De plus, avec cet article, la surveillance exercée sur les assurés ne se limiterait pas aux « lieux accessibles au public ». En effet, les détectives seraient même autorisés à observer un assuré s’il se trouve « dans un lieu librement visible depuis un lieu accessible au public » (dans un jardin ou à la fenêtre par ex.). Cela est pourtant interdit aux autorités judiciaires à l’heure actuelle – même avec l’ordonnance d’un juge.

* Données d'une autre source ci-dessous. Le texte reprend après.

(** C9. In every state reachable from the start of the process, under any
    interleaving of callers, timers, launch outcomes and browser crashes:
    at most one [puppeteer.launch] is pending, and exactly while
    [browserLaunching] is set; at most one browser is live, and it is
    [sharedBrowser]; a caller arriving while a launch is pending goes to
    sleep instead of launching; a sleeping caller woken while the launch is
    still pending goes back to sleep and changes nothing; a sleeping caller
    woken while [sharedBrowser] is live receives it; when the pending launch
    resolves, the launcher and every sleeping caller woken after it, in any
    order, receive the very browser the launcher got. Only a caller woken
    when no launch is pending and no browser is live starts a launch, and it
    is then the only one in flight. *)
Theorem getBrowser_single_creation st :
  reachable st ->
  (launches_in_flight st <= 1)%nat /\
  (browserLaunching st = true <-> launches_in_flight st = 1%nat) /\
  (size (live st) <= 1)%nat /\
  (forall b, b ∈ live st -> sharedBrowser st = Some b) /\
  (browserLaunching st = true -> tasks (call st) !! length (tasks st) = Some Sleeping) /\
  (forall i j, tasks st !! j = Some Launching -> tasks st !! i = Some Sleeping ->
     tasks (wake (launch_ok st j) i) !! i = Some (Returned (next_id st)) /\
     tasks (wake (launch_ok st j) i) !! j = Some (Returned (next_id st))) /\
  (forall i, tasks st !! i = Some Sleeping -> browserLaunching st = true -> wake st i = st) /\
  (forall i b, tasks st !! i = Some Sleeping -> sharedBrowser st = Some b -> b ∈ live st ->
     wake st i = set_task st i (Returned b)) /\
  (forall j is, tasks st !! j = Some Launching ->
     Forall (fun i => tasks st !! i = Some Sleeping) is ->
     tasks (foldl wake (launch_ok st j) is) !! j = Some (Returned (next_id st)) /\
     Forall (fun i => tasks (foldl wake (launch_ok st j) is) !! i = Some (Returned (next_id st))) is) /\
  (forall i, tasks st !! i = Some Sleeping -> browserLaunching st = false ->
     (forall b, sharedBrowser st = Some b -> b ∉ live st) ->
     browserLaunching (wake st i) = true /\ tasks (wake st i) !! i = Some Launching /\
     launches_in_flight (wake st i) = 1%nat).
Proof.
  intros Hr. pose proof (binv_reachable _ Hr) as (Hc & Hl & Hn).
  unfold shared_set in Hl.
  split; [rewrite Hc; destruct (browserLaunching st); lia|].
  split; [rewrite Hc; destruct (browserLaunching st); split; congruence|].
  split.
  { transitivity (size (match sharedBrowser st with Some b => {[b]} | None => ∅ end : gset nat)).
    - apply subseteq_size, Hl.
    - destruct (sharedBrowser st); [rewrite size_singleton|rewrite size_empty]; lia. }
  split.
  { intros b Hb. destruct (sharedBrowser st) as [b'|]; set_solver. }
  split.
  { intros HL. specialize (Hn HL).
    unfold call, run_prefix, launch_or_wait, set_task; simpl.
    destruct (sharedBrowser st) as [b|].
    - rewrite bool_decide_false by set_solver. rewrite HL. simpl.
      apply list_lookup_insert_eq. rewrite length_app. simpl. lia.
    - rewrite HL. simpl. apply list_lookup_insert_eq. rewrite length_app. simpl. lia. }
  split.
  { intros i j Hj Hi.
    assert (Hij : i <> j) by congruence.
    unfold wake, run_prefix, launch_ok, set_task; simpl.
    rewrite bool_decide_true by set_solver. simpl.
    split.
    - apply list_lookup_insert_eq. rewrite length_insert. apply lookup_lt_is_Some_1. eauto.
    - rewrite list_lookup_insert_ne by congruence. apply list_lookup_insert_eq.
      apply lookup_lt_is_Some_1. eauto. }
  split.
  { intros i Hi HL. specialize (Hn HL).
    assert (Hw : wake st i = set_task st i Sleeping).
    { unfold wake, run_prefix, launch_or_wait.
      destruct (sharedBrowser st) as [b|].
      - rewrite bool_decide_false by set_solver. rewrite HL. reflexivity.
      - rewrite HL. reflexivity. }
    rewrite Hw. unfold set_task. rewrite list_insert_id by exact Hi.
    destruct st; reflexivity. }
  split.
  { intros i b _ Hs Hb. unfold wake, run_prefix. rewrite Hs, bool_decide_true by exact Hb.
    reflexivity. }
  split.
  { intros j is Hj Hall.
    assert (Hlen : Forall (fun i => i < length (tasks (launch_ok st j)))%nat is).
    { apply List.Forall_forall. intros i Hi. rewrite List.Forall_forall in Hall.
      specialize (Hall i Hi). simpl. rewrite length_insert.
      apply lookup_lt_is_Some_1. eauto. }
    rewrite (wake_all_live _ is (next_id st)); [|reflexivity|simpl; set_solver].
    split.
    - apply foldl_insert_lookup; [exact Hlen|]. right. simpl.
      apply list_lookup_insert_eq. apply lookup_lt_is_Some_1. eauto.
    - apply List.Forall_forall. intros i Hi.
      apply foldl_insert_lookup; [exact Hlen|]. left. apply list_elem_of_In, Hi. }
  intros i Hi HL Hdead.
  pose proof (count_insert _ _ _ Launching Hi) as Hcnt. simpl in Hcnt.
  rewrite HL in Hc.
  assert (Hw : wake st i = mk_bstate (sharedBrowser st) true (next_id st) (live st)
                             (<[i := Launching]> (tasks st))).
  { unfold wake, run_prefix, launch_or_wait.
    destruct (sharedBrowser st) as [b|] eqn:Hs.
    - rewrite bool_decide_false by (apply Hdead; reflexivity). rewrite HL. reflexivity.
    - rewrite HL. reflexivity. }
  rewrite Hw. unfold launches_in_flight in *. simpl.
  split; [reflexivity|]. split.
  - apply list_lookup_insert_eq. apply lookup_lt_is_Some_1. eauto.
  - lia.
Qed.

Lemma getBrowser_single_creation_witness :
  reachable (call (call (call init))) /\
  wake (call (call (call init))) 1 = call (call (call init)) /\
  Forall (fun i => tasks (foldl wake (launch_ok (call (call (call init))) 0) [1%nat; 2%nat]) !! i
                   = Some (Returned 0)) [1%nat; 2%nat].
Proof.
  assert (Hr : reachable (call (call (call init)))).
  { do 3 (eapply reach_step; [|apply step_call]). apply reach_init. }
  pose proof (getBrowser_single_creation _ Hr) as (_ & _ & _ & _ & _ & _ & Ha & _ & Hc & _).
  split; [exact Hr|]. split.
  - apply Ha; reflexivity.
  - refine (proj2 (Hc 0%nat [1%nat; 2%nat] eq_refl _)).
    repeat constructor.
Defined.

End BrowserFacts.


Module CleanupFacts.
Import TTLCache RateLimit ServerJs Cleanup RateSeq.

Section SortBy.
Context {A : Type} (key : A -> Z).

Lemma insert_by_perm x l : insert_by key x l ≡ₚ x :: l.
Proof.
  induction l as [|y l IH]; simpl; [reflexivity|].
  destruct (key x <=? key y); [reflexivity|].
  rewrite IH. apply perm_swap.
Qed.

Lemma sort_by_perm l : sort_by key l ≡ₚ l.
Proof.
  induction l as [|x l IH]; simpl; [reflexivity|].
  rewrite insert_by_perm, IH. reflexivity.
Qed.

Lemma Forall_insert_by (P : A -> Prop) x l :
  Forall P (insert_by key x l) <-> P x /\ Forall P l.
Proof.
  induction l as [|y l IH]; simpl.
  - rewrite !Forall_cons. split; [intros [? _]; split; [done|constructor]|intros [? _]; split; [done|constructor]].
  - destruct (key x <=? key y).
    + rewrite !Forall_cons. tauto.
    + rewrite !Forall_cons, IH. tauto.
Qed.

Lemma insert_by_sorted x l :
  StronglySorted (fun a b => key a <= key b) l ->
  StronglySorted (fun a b => key a <= key b) (insert_by key x l).
Proof.
  induction l as [|y l IH]; intros Hs; simpl.
  - repeat constructor.
  - apply StronglySorted_inv in Hs as [Hs Hy].
    destruct (key x <=? key y) eqn:E.
    + apply Z.leb_le in E. constructor; [constructor; assumption|].
      constructor; [lia|]. eapply List.Forall_impl; [|exact Hy]. simpl. lia.
    + apply Z.leb_gt in E. constructor; [apply IH, Hs|].
      apply Forall_insert_by. split; [lia|exact Hy].
Qed.

Lemma sort_by_sorted l : StronglySorted (fun a b => key a <= key b) (sort_by key l).
Proof.
  induction l as [|x l IH]; simpl; [constructor|]. apply insert_by_sorted, IH.
Qed.

Lemma sorted_take_drop n l a b :
  StronglySorted (fun a b => key a <= key b) l ->
  In a (take n l) -> In b (drop n l) -> key a <= key b.
Proof.
  revert n; induction l as [|x l IH]; intros n Hs Ha Hb; destruct n; simpl in *; try contradiction.
  apply StronglySorted_inv in Hs as [Hs Hx].
  destruct Ha as [<-|Ha].
  - rewrite List.Forall_forall in Hx. apply Hx. rewrite <- (List.firstn_skipn n l). apply List.in_or_app. right. exact Hb.
  - eapply IH; eassumption.
Qed.

End SortBy.

Lemma lookup_foldl_delete {A} (m : gmap string A) ks k :
  foldl (fun acc k => delete k acc) m ks !! k = if bool_decide (k ∈ ks) then None else m !! k.
Proof.
  revert m; induction ks as [|k' ks IH]; intros m; cbn [foldl].
  - rewrite bool_decide_false by set_solver. reflexivity.
  - rewrite IH. destruct (decide (k = k')) as [->|Hne].
    + rewrite (bool_decide_true (k' ∈ k' :: ks)) by set_solver.
      case_bool_decide; [reflexivity|]. apply lookup_delete_eq.
    + rewrite lookup_delete_ne by naive_solver.
      case_bool_decide as H1; case_bool_decide as H2; try reflexivity; exfalso; set_solver.
Qed.

Lemma size_foldl_delete {A} (m : gmap string A) ks :
  NoDup ks -> Forall (fun k => is_Some (m !! k)) ks ->
  (size (foldl (fun acc k => delete k acc) m ks) + length ks = size m)%nat.
Proof.
  revert m; induction ks as [|k ks IH]; intros m Hnd Hall; simpl; [lia|].
  apply NoDup_cons in Hnd as [Hk Hnd]. apply List.Forall_cons_iff in Hall as [Hkm Hall].
  assert (Hall' : Forall (fun k' => is_Some (delete k m !! k')) ks).
  { apply List.Forall_forall. intros k' Hin. rewrite List.Forall_forall in Hall.
    rewrite lookup_delete_ne; [apply Hall, Hin|]. intros Heq; subst.
    apply Hk, list_elem_of_In, Hin. }
  pose proof (IH (delete k m) Hnd Hall') as H.
  rewrite map_size_delete_Some in H by exact Hkm.
  assert (size m <> 0%nat).
  { intros Hz. apply map_size_empty_iff in Hz. subst. destruct Hkm as [? Hkm].
    rewrite lookup_empty in Hkm. discriminate. }
  lia.
Qed.

Lemma in_map_to_list {A} (m : gmap string A) k x :
  In (k, x) (map_to_list m) <-> m !! k = Some x.
Proof. rewrite <- list_elem_of_In. apply elem_of_map_to_list. Qed.

Lemma map_fst_fmap {A B} (l : list (A * B)) : map fst l = l.*1.
Proof. induction l as [|x l IH]; simpl; [reflexivity|]. rewrite IH. reflexivity. Qed.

Ne pas toucher aux « gros poissons »
Lutter contre les abus dans les assurances sociales – dans le cadre traditionnel d’un Etat de droit – s’avère important pour garantir des ressources qui reviennent de droit aux bénéficiaires de prestations. Il en va de même des recettes : un franc perçu de façon illégitime nuit à l’Etat social tout autant qu’un franc indûment non versé. Voilà qui nous amène directement au sujet de la l’évasion fiscale :
Lors de la même session, le Parlement a renoncé à durcir le droit pénal fiscal. Concrètement, il a empêché que le secret bancaire soit enfin levé à l’intérieur de nos frontières. En conséquence, à l’inverse de la fraude fiscale, la soustraction d’impôt demeure explicitement impunie. Avec pour effet de soustraire à l’Etat des montants qui se chiffrent en dizaines de milliards[1]. Or, ces pertes continuelles de recettes fiscales atteignent des sommes autrement plus importantes que celles que ne pourrait jamais générer la lutte contre les abus commis dans les assurances sociales (sans parler des ressources supplémentaires que l’article sur la surveillance pourrait apporter[2]). En d’autres termes : là où les abus coûtent beaucoup plus cher, on lève le pied. On prend soin de laisser l’argent tranquille, mais on n’hésite pas à faire intrusion dans la sphère privée de presque tous les assurés en Suisse.
[1] "Tax Evasion in Switzerland: The Roles of Deterrence and Tax Morale", Lars P. Feld / Bruno S. Frey (2006).
[2] Selon des estimations généreuses de l’OFAS, l’AI aurait un potentiel de 178 millions. Le potentiel total d’économie serait donc largement inférieur au milliard.